» Collected data:
(** The loops end with everything sent, or when the socket does not take more. *)
Lemma write_loop_spec fuel w sk btsLeft pglen written rest : in_loop w btsLeft pglen rest -> (length (s_answers sk) < fuel)%nat ->
  exists st w' sk' a rest', write_loop o B cs fuel btsLeft pglen written w sk = Ok (st, written + zlen a, w', sk') /\ rest = a ++ rest' /\ sent sk sk' a /\ writing w' rest' /\
    match st with
    | stOK => rest' = []
    | stRetry => rest' <> [] /\ (s_answers sk' = [] \/ length (s_answers sk') < length (s_answers sk))%nat
    | stError => Broken ∈ s_answers sk
    end.
Proof.
  revert w sk btsLeft pglen written rest. induction fuel as [|fuel IH]; intros w sk bl pl written rest Hin Hf; [lia|]. cbn [write_loop].
  destruct Hin as [(i & po & p & c & d & Hi & Hck & -> & -> & ->)|(H1 & H2 & -> & ->)].
  2:{ cbn [Z.leb]. change (0 <=? 0) with true. cbv iota. exists stOK, w, sk, [], []. change (zlen []) with 0. rewrite Z.add_0_r. split_and!; [done|done|apply sent_none|by right|done]. }
  pose proof Hi as [Hp Hc Hnb Hd Ha Hofs Hcu Hdata]. destruct (pieces_lookup _ _ _ _ _ Hp) as (_ & Hslice & _ & _ & Hge & Hend & _).
  rewrite (proj2 (Z.leb_gt _ 0)) by lia. destruct (Z.ltb_spec (cursor w) 4) as [Hlt|Hge4].
  - (* the checksum *)
    assert (zlen (adv (cursor w) (be 4 c)) = 4 - cursor w) as Hz by (rewrite zlen_adv_more by (rewrite zlen_be; lia); rewrite zlen_be; lia).
    rewrite Hck. destruct (Socket_Send_spec (adv (cursor w) (be 4 c)) sk) as (st & k & sk1 & -> & Hk & Hsent & Hst).
    { intros E. rewrite E in Hz. change (zlen []) with 0 in Hz. lia. }
    set (w1 := MkWriter _ (cursor w + k) _ _ _).
    assert (inside w1 i po p c d) as Hi1 by (split; try done; cbn; lia).
    assert (left_of w i p c d = take (Z.to_nat k) (adv (cursor w) (be 4 c)) ++ left_of w1 i p c d) as Hl.
    { unfold left_of. rewrite (app_assoc (take _ _)). f_equal. change (cursor w1) with (cursor w + k). unfold adv. rewrite Z2Nat.inj_add, <- drop_drop by lia. by rewrite take_drop. }
    destruct st.
    + destruct (IH w1 sk1 (zlen B - asyncOffset w) (zlen p - d) (written + k) (left_of w1 i p c d)) as (st & w' & sk' & a & rest' & -> & Hr & Hs & Hw & Hm).
      { left. exists i, po, p, c, d. done. }
      { lia. }
      exists st, w', sk', (take (Z.to_nat k) (adv (cursor w) (be 4 c)) ++ a), rest'.
      split_and!; [|by rewrite Hl, Hr, <- app_assoc|by eapply sent_trans|done|].
      * by rewrite zlen_app, zlen_take_more, Z.add_assoc by lia.
      * destruct Hsent as (_ & used & Hu & _). destruct st; [done|destruct Hm as [? [|]]; split; [done|by left|done|right; lia]|rewrite Hu; set_solver].
    + exists stRetry, w1, sk1, (take (Z.to_nat k) (adv (cursor w) (be 4 c))), (left_of w1 i p c d). split_and!; [|done|done| |exact (left_nonempty _ _ po _ _ _ Hi1)|tauto].
      * by rewrite zlen_take_more by lia.
      * left. exists i, po, p, c, d. done.
    + destruct Hst as [-> Hb]. exists stError, w, sk1, [], (left_of w i p c d). change (zlen []) with 0. rewrite Z.add_0_r. split_and!; [done|done|exact Hsent| |done].
      left. exists i, po, p, c, d. done.
  - (* the data *)
    assert (cursor w = 4) as Hcu4 by lia. destruct (data_left _ _ _ _ _ _ Hi) as [-> Hz]. rewrite bind_Ok.
    destruct (Socket_Send_spec (adv d p) sk) as (st & k & sk1 & -> & Hk & Hsent & Hst).
    { intros E. rewrite E in Hz. change (zlen []) with 0 in Hz. lia. }
    destruct (data_sent w i po p c d k Hi Hcu4 Hck ltac:(lia)) as (rest & Hl & Hn). destruct st.
    + assert (forall w1 bl pl, in_loop w1 bl pl rest -> exists st w' sk' a rest', write_loop o B cs fuel bl pl (written + k) w1 sk1 = Ok (st, written + zlen a, w', sk') /\
        left_of w i p c d = a ++ rest' /\ sent sk sk' a /\ writing w' rest' /\
        match st with
        | stOK => rest' = []
        | stRetry => rest' <> [] /\ (s_answers sk' = [] \/ length (s_answers sk') < length (s_answers sk))%nat
        | stError => Broken ∈ s_answers sk
        end) as Hgo.
      { intros w1 bl pl Hw1. destruct (IH w1 sk1 bl pl (written + k) rest Hw1 ltac:(lia)) as (st & w' & sk' & a & rest' & -> & Hr & Hs & Hw & Hm).
        exists st, w', sk', (take (Z.to_nat k) (adv d p) ++ a), rest'. split_and!; [|by rewrite Hl, Hr, <- app_assoc|by eapply sent_trans|done|].
        - by rewrite zlen_app, zlen_take_more, Z.add_assoc by lia.
        - destruct Hsent as (_ & used & Hu & _). destruct st; [done|destruct Hm as [? [|]]; split; [done|by left|done|right; lia]|rewrite Hu; set_solver]. }
      destruct (Z.eqb_spec (zlen p - d - k) 0) as [Hzero|Hmore].
      * destruct Hn as (cb & cu & -> & Hn). rewrite bind_Ok. rewrite <- Z.sub_add_distr. by apply Hgo.
      * rewrite <- (Z.sub_add_distr (zlen B)). by apply Hgo.
    + destruct Hst as [-> Hst]. rewrite Z.add_0_r. destruct w as [cb cu nb po' ao]. cbn in *. rewrite Z.add_0_r.
      exists stRetry, (MkWriter cb cu nb po' ao), sk1, [], (left_of (MkWriter cb cu nb po' ao) i p c d). change (zlen []) with 0. rewrite Z.add_0_r.
      split_and!; [done|done|exact Hsent| |exact (left_nonempty _ _ po _ _ _ Hi)|done]. left. exists i, po, p, c, d. done.
    + destruct Hst as [-> Hb]. exists stError, w, sk1, [], (left_of w i p c d). change (zlen []) with 0. rewrite Z.add_0_r. split_and!; [done|done|exact Hsent| |done].
      left. exists i, po, p, c, d. done.
Qed.

(** The length of a piece, as a call computes it. *)
Lemma piece_len i po p : pieces o B !! i = Some (po, p) ->
  zlen p = Z.min (if decide (i = 0%nat) then Z.min (zlen B) (to_boundary o) else PageSize) (zlen B - (po - o)).
Proof.
  intros Hp. destruct (pieces_lookup _ _ _ _ _ Hp) as (Hpo & _ & _ & Htb & _ & Hend & Hfull). pose proof (to_boundary_range o). pose proof (to_boundary_range po).
  assert (i <> 0%nat -> to_boundary po = PageSize) as Hal.
  { intros Hi. rewrite decide_False in Hpo by done. apply to_boundary_aligned. rewrite Hpo. pose proof (aligned_next o). unfold PageSize in *. lia_div. }
  destruct (pieces_next _ _ _ _ _ Hp) as [(_ & He)|(q & Hq & _)].
  - destruct (decide (i = 0%nat)) as [->|Hi]; [cbn in Hpo; subst po; lia|rewrite (Hal Hi) in *; lia].
  - apply lookup_lt_Some in Hq. specialize (Hfull Hq). destruct (decide (i = 0%nat)) as [->|Hi]; [cbn in Hpo; subst po; lia|rewrite (Hal Hi) in *; lia].
Qed.

Lemma WriteMessageBody_spec w sk rest : writing w rest ->
  exists st w' sk' a rest', WriteMessageBody o B cs w sk = Ok (st, zlen a, w', sk') /\ rest = a ++ rest' /\ sent sk sk' a /\ writing w' rest' /\
    match st with
    | stOK => rest' = []
    | stRetry => rest' <> [] /\ (s_answers sk' = [] \/ length (s_answers sk') < length (s_answers sk))%nat
    | stError => Broken ∈ s_answers sk
    end.
Proof.
  intros Hw. pose proof (zlen_pos B HB) as HzB. unfold WriteMessageBody. rewrite csNum_lengths_spec by done.
  assert (exists cb bl pl, (if cursor w =? 0 then digest_bytes cs (currentPageNb w) else Ok (cksumBuff w)) = Ok cb /\ u32 (zlen B - asyncOffset w) = bl /\
    (let pglen := u32 ((if currentPageNb w =? 0 then Z.min (zlen B) (to_boundary o) else PageSize) - currentPageOffset w) in if bl <? pglen then bl else pglen) = pl /\
    in_loop (MkWriter cb (cursor w) (currentPageNb w) (currentPageOffset w) (asyncOffset w)) bl pl rest) as (cb & bl & pl & -> & -> & Hpl & Hin).
  { destruct Hw as [(i & po & p & c & d & Hi & Hck & ->)|(H1 & H2 & ->)].
    - pose proof Hi as [Hp Hc Hnb Hd Ha Hofs Hcu Hdata]. destruct (pieces_lookup _ _ _ _ _ Hp) as (_ & _ & _ & Htb & Hge & Hend & _). pose proof (to_boundary_range po).
      pose proof (piece_len _ _ _ Hp) as Hz. exists (be 4 c), (zlen B - asyncOffset w), (zlen p - d). split_and!.
      + destruct (Z.eqb_spec (cursor w) 0) as [E|E]; [rewrite Hnb; by apply digest_bytes_at|by rewrite Hck by lia].
      + apply u32_small. lia.
      + cbv zeta. rewrite Hnb, Hofs. assert ((if Z.of_nat i =? 0 then Z.min (zlen B) (to_boundary o) else PageSize) = (if decide (i = 0%nat) then Z.min (zlen B) (to_boundary o) else PageSize)) as ->.
        { destruct (Z.eqb_spec (Z.of_nat i) 0), (decide (i = 0%nat)); (done || lia). }
        pose proof (to_boundary_range o). destruct (decide (i = 0%nat)); rewrite u32_small by (unfold PageSize in *; lia);
          match goal with |- context [?a <? ?b] => destruct (Z.ltb_spec a b) end; lia.
      + left. exists i, po, p, c, d. split_and!; done.
    - eexists (cksumBuff w), 0, _. split_and!; [by rewrite H2|by rewrite H1, Z.sub_diag|done|]. right. by split_and!. }
  rewrite bind_Ok. cbv zeta in Hpl |- *. rewrite Hpl.
  destruct (write_loop_spec (S (S (length (s_answers sk)))) _ sk bl pl 0 rest Hin ltac:(lia)) as (st & w' & sk' & a & rest' & -> & H). rewrite Z.add_0_l.
  by exists st, w', sk', a, rest'.
Qed.

Lemma write_body_spec fuel w sk rest : writing w rest -> (length (s_answers sk) < fuel)%nat ->
  exists st w' sk' a rest', write_body o B cs fuel w sk = Ok (st, w', sk') /\ rest = a ++ rest' /\ sent sk sk' a /\
    match st with stOK => rest' = [] | stRetry => rest' <> [] /\ s_answers sk' = [] | stError => Broken ∈ s_answers sk end.
Proof.
  revert w sk rest. induction fuel as [|fuel IH]; intros w sk rest Hw Hf; [lia|]. cbn [write_body].
  destruct (WriteMessageBody_spec w sk rest Hw) as (st & w1 & sk1 & a & rest1 & -> & -> & Hs & Hw1 & Hm). rewrite bind_Ok. destruct st.
  - by exists stOK, w1, sk1, a, rest1.
  - destruct Hm as [Hne Hm]. destruct (s_answers sk1) as [|x l] eqn:E; [by exists stRetry, w1, sk1, a, rest1|]. rewrite <- E in *.
    destruct (IH w1 sk1 rest1 Hw1) as (st & w2 & sk2 & b & rest2 & -> & -> & Hs2 & Hm2); [destruct Hm as [Hm|Hm]; [by rewrite Hm in E|lia]|].
    exists st, w2, sk2, (a ++ b), rest2. split_and!; [done|by rewrite app_assoc|by eapply sent_trans|]. destruct st; [done|done|].
    destruct Hs as (_ & used & -> & _). set_solver.
  - by exists stError, w1, sk1, a, rest1.
Qed.
End spec.

(** C12: However the socket takes the bytes of a write, in pieces of any size
    and with calls that would block in between, what goes out is each piece
    behind its checksum: always the begin of that, all of it when the body is
    done, and it is done once the socket has taken something often enough and
    did not fail. *)
Theorem body_sent o B cs answers : 0 <= o -> B <> [] -> length cs = length (pieces o B) -> zlen B < 2 ^ 32 ->
  exists st w sk rest, write_body o B cs (S (length answers)) new_writer (MkSock answers []) = Ok (st, w, sk) /\ wire o B cs = s_out sk ++ rest /\
    (st = stOK -> rest = []) /\ (zlen (wire o B cs) <= took answers -> Broken ∉ answers -> st = stOK).
Proof.
  intros Ho HB Hl Hmax. assert (exists po p, pieces o B !! 0%nat = Some (po, p)) as (po & p & Hp) by (rewrite pieces_cons by done; eauto).
  destruct (lookup_lt_is_Some_2 cs 0 ltac:(rewrite Hl; by eapply lookup_lt_Some)) as [c Hc]. destruct (pieces_lookup _ _ _ _ _ Hp) as (Hpo & _ & Hne & _).
  destruct (write_body_spec o B cs Ho HB Hl Hmax (S (length answers)) new_writer (MkSock answers []) (wire o B cs)) as (st & w & sk & a & rest & Hw & Hr & (Hout & used & Hu & Hut) & Hm).
  - left. exists 0%nat, po, p, c, 0. pose proof (zlen_pos p Hne). split_and!; [|cbn; lia|].
    + split; cbn; try done; try lia. rewrite decide_True in Hpo by done. lia.
    + rewrite <- (units_from_0 o B cs). by eapply units_from_cons.
  - cbn. lia.
  - cbn [s_out s_answers app] in *. exists st, w, sk, rest. rewrite Hout. split_and!; [done|done|by intros ->|]. intros Htook Hnb. destruct st; [done| |done].
    destruct Hm as [Hne' E]. rewrite E, app_nil_r in Hu. subst used. rewrite Hr, zlen_app in Htook. pose proof (zlen_pos rest Hne'). lia.
Qed.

» Task instructions: Could you find every line in the records above that contains the word "induction" and copy it?

» Task answer:
  revert w sk btsLeft pglen written rest. induction fuel as [|fuel IH]; intros w sk bl pl written rest Hin Hf; [lia|]. cbn [write_loop].
  revert w sk rest. induction fuel as [|fuel IH]; intros w sk rest Hw Hf; [lia|]. cbn [write_body].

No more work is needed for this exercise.